_The records:_

________________

(* ===== verification/PubSub.v ===== *)
(** * PubSub: publishers and subscribers of systimerfactory/

    The publishers ([TestPublish], [IarmPublish]), the four subscriber classes
    and the factories of pubsubfactory.cpp.  Subscribers are objects of a shared
    store, because [IarmSubscriber::pInstance] aliases the last one constructed
    and the power callbacks go through that alias. *)

From S2P Require Import Prelude CString Platform TestEnv.

(** ** Publishers *)

(** src: interface/ipublish.h:28-35 IPublish
    The two classes, each with [m_publisher]. *)
Inductive IPublish :=
  | TestPublish (m_publisher : string)
  | IarmPublish (m_publisher : string).

(** ** Power states *)

(** src: systimerfactory/unittest/mocks/libIBusDaemon.h:128-134 IARM_Bus_PowerState_t
    [IARM_POWERSTATE_OTHER]: a value outside the enumeration. *)
Inductive IARM_PowerState :=
  | IARM_POWERSTATE_OFF
  | IARM_POWERSTATE_STANDBY
  | IARM_POWERSTATE_ON
  | IARM_POWERSTATE_STANDBY_LIGHT_SLEEP
  | IARM_POWERSTATE_STANDBY_DEEP_SLEEP
  | IARM_POWERSTATE_OTHER (code : Z).

#[export] Instance IARM_PowerState_eq_dec : EqDecision IARM_PowerState.
Proof. solve_decision. Defined.

(** src: systimerfactory/unittest/mocks/power_controller.h:41-48 PowerController_PowerState_t *)
Inductive PowerController_PowerState :=
  | POWER_STATE_UNKNOWN
  | POWER_STATE_OFF
  | POWER_STATE_STANDBY
  | POWER_STATE_ON
  | POWER_STATE_STANDBY_LIGHT_SLEEP
  | POWER_STATE_STANDBY_DEEP_SLEEP
  | POWER_STATE_OTHER (code : Z).

#[export] Instance PowerController_PowerState_eq_dec : EqDecision PowerController_PowerState.
Proof. solve_decision. Defined.

(** ** Subscribers *)

(** The two functions the daemon registers. *)
Inductive callback := SysTimeMgr_getTimeStatus | SysTimeMgr_powerhandler.

#[export] Instance callback_eq_dec : EqDecision callback.
Proof. solve_decision. Defined.

(** A [funcPtr] member: indeterminate, null, or a function. *)
Inductive funcPtr := FUninit | FNull | FFun (f : callback).

(** src: systimerfactory/ipowercontrollersubscriber.h:47-55 IpowerControllerSubscriber
    [pc_thread]: m_sysTimeMgrPwrEvtHandlerThread is joinable; [pc_connecting]: the
    detached connect thread was started. *)
Record PowerController := mkPowerController {
  pc_subscriber : string;
  pc_powerHandler : funcPtr;
  pc_pwrEvtQueue : list (PowerController_PowerState * PowerController_PowerState);
  pc_thread : bool;
  pc_connecting : bool
}.

(** src: interface/isubscribe.h:35-42 ISubscribe
    The four classes, each with [m_subscriber]. *)
Inductive ISubscribe :=
  | TestSubscriber (m_subscriber : string)
  | IarmTimerStatusSubscriber (m_subscriber : string)
  | IarmPowerSubscriber (m_subscriber : string) (m_powerHandler : funcPtr)
  | IpowerControllerSubscriber (o : PowerController).

(** src: systimerfactory/iarmsubscribe.h:29-37 IarmSubscriber
    The subscriber objects by address, and the static [pInstance]. *)
Record bus := Bus {
  b_objs : list ISubscribe;
  b_pInstance : option nat
}.

Definition empty_bus : bus := Bus [] None.

(** src: systimerfactory/unittest/mocks/pwrMgr.h:54-54 IARM_BUS_PWRMGR_NAME *)
Definition IARM_BUS_PWRMGR_NAME : string := "PWRMgr".
(** src: systimerfactory/unittest/mocks/pwrMgr.h:60-60 IARM_BUS_PWRMGR_EVENT_MODECHANGED *)
Definition IARM_BUS_PWRMGR_EVENT_MODECHANGED : Z := 0.

(** A call of a registered callback with its string argument. *)
Definition invocation : Type := callback * string.

(** The name a subscriber was created with. *)
Definition m_subscriber (s : ISubscribe) : string :=
  match s with
  | TestSubscriber n | IarmTimerStatusSubscriber n | IarmPowerSubscriber n _ => n
  | IpowerControllerSubscriber o => pc_subscriber o
  end.

Section operations.
Context {E : Env} {B : Build}.

(** ** Publishers *)

(** src: systimerfactory/iarmpublish.cpp:24-27 IarmPublish::IarmPublish
    The connection sequence every IARM class runs in its constructor. *)
Definition iarm_connect (name : string) : M world unit :=
  r ← sys (IarmIsConnected name);
  when (negb (bool_decide (r = 0)))
    (_ ← sys (IarmInit name);
     _ ← sys IarmConnect;
     mret tt).

(** src: systimerfactory/iarmpublish.cpp:21-28 IarmPublish::IarmPublish *)
Definition new_IarmPublish (pub : string) : M world IPublish :=
  _ ← iarm_connect pub;
  mret (IarmPublish pub).

(** src: systimerfactory/iarmpublish.cpp:30-35 IarmPublish::publish *)
Definition IarmPublish_publish (m_publisher : string) (event : Z) (msg : TimerMsg) : M world unit :=
  _ ← sys (IarmBroadcastEvent m_publisher event msg);
  mret tt.

(** src: systimerfactory/testpublish.h:29-33 TestPublish::publish *)
Definition TestPublish_publish (event : Z) (msg : TimerMsg) : M world unit :=
  sys (ConsolePublish (msg_event msg) (msg_quality msg) (msg_message msg)).

(** src: interface/ipublish.h:34-34 IPublish::publish
    The virtual call. *)
Definition publish (p : IPublish) (event : Z) (msg : TimerMsg) : M world unit :=
  match p with
  | TestPublish _ => TestPublish_publish event msg
  | IarmPublish n => IarmPublish_publish n event msg
  end.

(** src: systimerfactory/pubsubfactory.cpp:36-52 createPublish *)
Definition createPublish (type args : string) : M world (option IPublish) :=
  if bool_decide (type = "test") then mret (Some (TestPublish args))
  else if ENABLE_IARM && bool_decide (type = "iarm") then
    p ← new_IarmPublish args; mret (Some p)
  else mret None.

(** ** The store of subscribers *)

(** [new]: the address of the new object. *)
Definition new_subscriber (s : ISubscribe) : M (bus * world) nat := λ bw,
  (Ret (length (b_objs bw.1)), (Bus (b_objs bw.1 ++ [s]) (b_pInstance bw.1), bw.2)).

(** src: systimerfactory/iarmsubscribe.cpp:22-27 IarmSubscriber::IarmSubscriber *)
Definition set_pInstance (this : nat) : M (bus * world) unit :=
  modify (λ bw, (Bus (b_objs bw.1) (Some this), bw.2)).

(** src: systimerfactory/iarmtimerstatussubscriber.cpp:26-40 IarmTimerStatusSubscriber::IarmTimerStatusSubscriber *)
Definition new_IarmTimerStatusSubscriber (sub : string) : M (bus * world) nat :=
  this ← new_subscriber (IarmTimerStatusSubscriber sub);
  _ ← set_pInstance this;
  _ ← on_snd (iarm_connect sub);
  mret this.

(** src: systimerfactory/iarmpowersubscriber.cpp:27-42 IarmPowerSubscriber::IarmPowerSubscriber *)
Definition new_IarmPowerSubscriber (sub : string) : M (bus * world) nat :=
  this ← new_subscriber (IarmPowerSubscriber sub FNull);
  _ ← set_pInstance this;
  _ ← on_snd (iarm_connect sub);
  mret this.

(** src: systimerfactory/ipowercontrollersubscriber.cpp:25-29 IpowerControllerSubscriber::IpowerControllerSubscriber
    [m_powerHandler] is left indeterminate. *)
Definition new_IpowerControllerSubscriber (sub : string) : M (bus * world) nat :=
  this ← new_subscriber (IpowerControllerSubscriber (mkPowerController sub FUninit [] false false));
  _ ← set_pInstance this;
  mret this.

(** src: systimerfactory/pubsubfactory.cpp:53-81 createSubscriber *)
Definition createSubscriber (type args subtype : string) : M (bus * world) (option nat) :=
  if bool_decide (type = "test") then Some <$> new_subscriber (TestSubscriber args)
  else if ENABLE_IARM && bool_decide (type = "iarm") then
    if bool_decide (TIMER_STATUS_MSG = subtype) then Some <$> new_IarmTimerStatusSubscriber args
    else if bool_decide (POWER_CHANGE_MSG = subtype) then
      if PWRMGRPLUGIN_ENABLED then Some <$> new_IpowerControllerSubscriber args
      else Some <$> new_IarmPowerSubscriber args
    else mret None
  else mret None.

(** Writing the object at an address. *)
Definition put_subscriber (this : nat) (s : ISubscribe) : M (bus * world) unit :=
  modify (λ bw, (Bus (<[this := s]> (b_objs bw.1)) (b_pInstance bw.1), bw.2)).
(** On waking, the platform's time service is asked to resynchronise: when
    timesyncd is not active and chronyd is, the clock is stepped whatever the
    burst and the wait for a source have answered; when timesyncd is active it
    is restarted, and with neither nothing is asked.  The calls return. *)
Theorem wake_steps_unguarded (active : string → Z) w :
  (∀ h c, answer h (SecureSystem c) = active c) →
  ∃ w' l, deepsleepoff_resync w = (Ret tt, w') ∧ w_trace w' = l ++ w_trace w ∧ w_fs w' = w_fs w ∧
    existsb is_makestep l
    = (negb (bool_decide (active "/bin/systemctl is-active --quiet systemd-timesyncd.service" = 0)) &&
       bool_decide (active "/bin/systemctl is-active --quiet chronyd.service" = 0)).
Proof.
  intros Ha. unfold deepsleepoff_resync, sys, mbind, M_bind. rewrite !Ha. case_bool_decide; simpl.
  - eexists _, [_; _; _]. repeat split.
  - rewrite !Ha. case_bool_decide; simpl; [eexists _, [_; _; _; _; _]|eexists _, [_; _]]; repeat split.
Qed.




End properties2.

(** ** Witnesses

    The daemon of a device with NTP, DRM and DTT sources, a clock file and TEE
    time, in the environment where every service answers. *)

#[local] Existing Instance good_env.
#[local] Existing Instance good_build.

Lemma good_mfr : SaneMfr (E := good_env) (B := good_build).
Proof.
  split. intros [[|] p]; simpl; unfold sane_span; [|lia]. pose proof (u32_range p). lia.
Qed.

#[local] Instance good_src_spec : ITimeSrcSpec true TimeSrcObj :=
  TimeSrcObj_spec true (λ _, good_env_sane) (λ _, good_env_json).
#[local] Instance good_sync_spec : ITimeSyncSpec true TimeSyncObj :=
  TimeSyncObj_spec true (λ _, good_env_sane) (λ _, good_mfr).
#[local] Instance any_src_spec : ITimeSrcSpec false TimeSrcObj := TimeSrcObj_spec false never never.
#[local] Instance any_sync_spec : ITimeSyncSpec false TimeSyncObj := TimeSyncObj_spec false never never.

Definition demo (st : sysTimeMgrState) (q : qualityOfTime) : mgr TimeSrcObj TimeSyncObj := {|
  stateMachine := fill_stateMachine ∅;
  m_pathEventMap := [];
  m_state := st;
  m_event := eSYSMGR_EVENT_UNKNOWN;
  m_timerInterval := 600000;
  m_timequality := q;
  m_timerSrc := [Some (SrcNtp mkNtpTimeSrc); Some (SrcDrm (mkDrmTimeSrc "/tmp/systimemgr/drm"));
                 Some (SrcDtt (new_DttTimeSrc "/tmp/systimemgr/dtt"))];
  m_timerSync := [Some (SyncRdkDefault w_clock); Some (SyncTee mkTeeTimeSync)];
  m_publish := Some (IarmPublish IARM_BUS_SYSTIME_MGR_NAME);
  m_subscriber_ptr := Some 1%nat;
  m_tmrsubscriber_ptr := Some 0%nat;
  m_timersrc := "Last Known";
  m_cfgfile := "/etc/systimemgr.conf";
  m_chronyRfcEnabled := true;
  m_queue := []
|}.

Lemma demo_healthy st q n : (n ≤ 1000)%nat → healthy true n (demo st q).
Proof.
  intros Hn. split; [|split; [|by eexists]].
  - repeat (apply Forall_cons; split; [by eexists|]). by apply Forall_nil.
  - repeat (apply Forall_cons; split; [eexists; split; [reflexivity|]|]); [|done|by apply Forall_nil].
    simpl. unfold rdk_fuel, sane_max, sane_span. simpl. lia.
Qed.

Definition demo_inputs : list input :=
  [IEvent eSYSMGR_EVENT_TIMER_EXPIRY None; IEvent eSYSMGR_EVENT_SECURE_TIME_AVAILABLE None;
   IEvent eSYSMGR_EVENT_NTP_AVAILABLE None; IWake].

Lemma daemon_refines_spec_witness :
  ∃ m' w', run_inputs demo_inputs (demo eSYSMGR_STATE_NTP_WAIT eTIMEQUALILTY_POOR, good_world)
      = (Ret tt, (m', w')) ∧
    status_of m' = Status eSYSMGR_STATE_NTP_ACQUIRED eTIMEQUALILTY_GOOD "Last Known" ∧
    map msg_core (broadcasts (w_trace w'))
    = [(5, 1, "Last Known", "Good"); (4, 2, "Last Known", "Secure"); (1, 0, "Last Known", "Poor")] ∧
    config m' = config (demo eSYSMGR_STATE_NTP_WAIT eTIMEQUALILTY_POOR).
Proof.
  exact (daemon_refines_spec demo_inputs (demo eSYSMGR_STATE_NTP_WAIT eTIMEQUALILTY_POOR) good_world
    good_env_sane eq_refl (demo_healthy _ _ 8 ltac:(lia))).
Defined.

Lemma final_state_of_events_witness :
  let es := [eSYSMGR_EVENT_SECURE_TIME_AVAILABLE; eSYSMGR_EVENT_TIMER_EXPIRY; eSYSMGR_EVENT_NTP_AVAILABLE] in
  ∃ m' w', run_inputs (map (λ e, IEvent e None) es)
      (demo eSYSMGR_STATE_NTP_WAIT eTIMEQUALILTY_POOR, good_world) = (Ret tt, (m', w')) ∧
    m_state m' = eSYSMGR_STATE_RUNNING ∧
    (m_state m' = eSYSMGR_STATE_RUNNING ↔
       eSYSMGR_EVENT_NTP_AVAILABLE ∈ es ∧ eSYSMGR_EVENT_SECURE_TIME_AVAILABLE ∈ es) ∧
    (eSYSMGR_EVENT_SECURE_TIME_AVAILABLE ∈ es → eSYSMGR_EVENT_NTP_AVAILABLE ∉ es →
       m_state m' = eSYSMGR_STATE_SECURE_TIME_ACQUIRED ∧ m_timequality m' = eTIMEQUALILTY_GOOD) ∧
    (eSYSMGR_EVENT_NTP_AVAILABLE ∈ es ∨ eSYSMGR_EVENT_SECURE_TIME_AVAILABLE ∈ es →
       ∀ es', es ≡ₚ es' → m_state m' = final_state es').
Proof.
  intros es. exact (final_state_of_events es None (demo eSYSMGR_STATE_NTP_WAIT eTIMEQUALILTY_POOR) good_world
    good_env_sane eq_refl (demo_healthy _ _ 6 ltac:(lia)) eq_refl).
Defined.

(** The object and world after the demonstration. *)
Definition after_demo : mgr TimeSrcObj TimeSyncObj * world :=
  snd (run_inputs demo_inputs (demo eSYSMGR_STATE_NTP_WAIT eTIMEQUALILTY_POOR, good_world)).

Lemma broadcasts_consistent_witness :
  ∃ new, map msg_core (broadcasts (w_trace (snd after_demo))) = new ++ [] ∧ Forall core_ok new.
Proof.
  apply (broadcasts_consistent demo_inputs (demo eSYSMGR_STATE_NTP_WAIT eTIMEQUALILTY_POOR) good_world
    (fst after_demo) (snd after_demo)); [reflexivity|by left|vm_compute; reflexivity].
Defined.

(** A broadcast time that is served. *)
Definition dtt_env : Env := test_env (services "1700000600").

Definition dtt_after_expiry : mgr TimeSrcObj TimeSyncObj * world :=
  snd (@run_input dtt_env TimeSrcObj TimeSyncObj (@TimeSrcObj_ITimeSrc dtt_env good_build)
         (@TimeSyncObj_ITimeSync dtt_env good_build) (IEvent eSYSMGR_EVENT_TIMER_EXPIRY None)
         (demo eSYSMGR_STATE_DTT_ACQUIRED eTIMEQUALILTY_GOOD, good_world)).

________________

_Directions for this task:_ Copy exactly. Start at the line containing "(fst after_demo) (snd" and continue through the last line of the records.

_Answer to this task:_
    (fst after_demo) (snd after_demo)); [reflexivity|by left|vm_compute; reflexivity].
Defined.

(** A broadcast time that is served. *)
Definition dtt_env : Env := test_env (services "1700000600").

Definition dtt_after_expiry : mgr TimeSrcObj TimeSyncObj * world :=
  snd (@run_input dtt_env TimeSrcObj TimeSyncObj (@TimeSrcObj_ITimeSrc dtt_env good_build)
         (@TimeSyncObj_ITimeSync dtt_env good_build) (IEvent eSYSMGR_EVENT_TIMER_EXPIRY None)
         (demo eSYSMGR_STATE_DTT_ACQUIRED eTIMEQUALILTY_GOOD, good_world)).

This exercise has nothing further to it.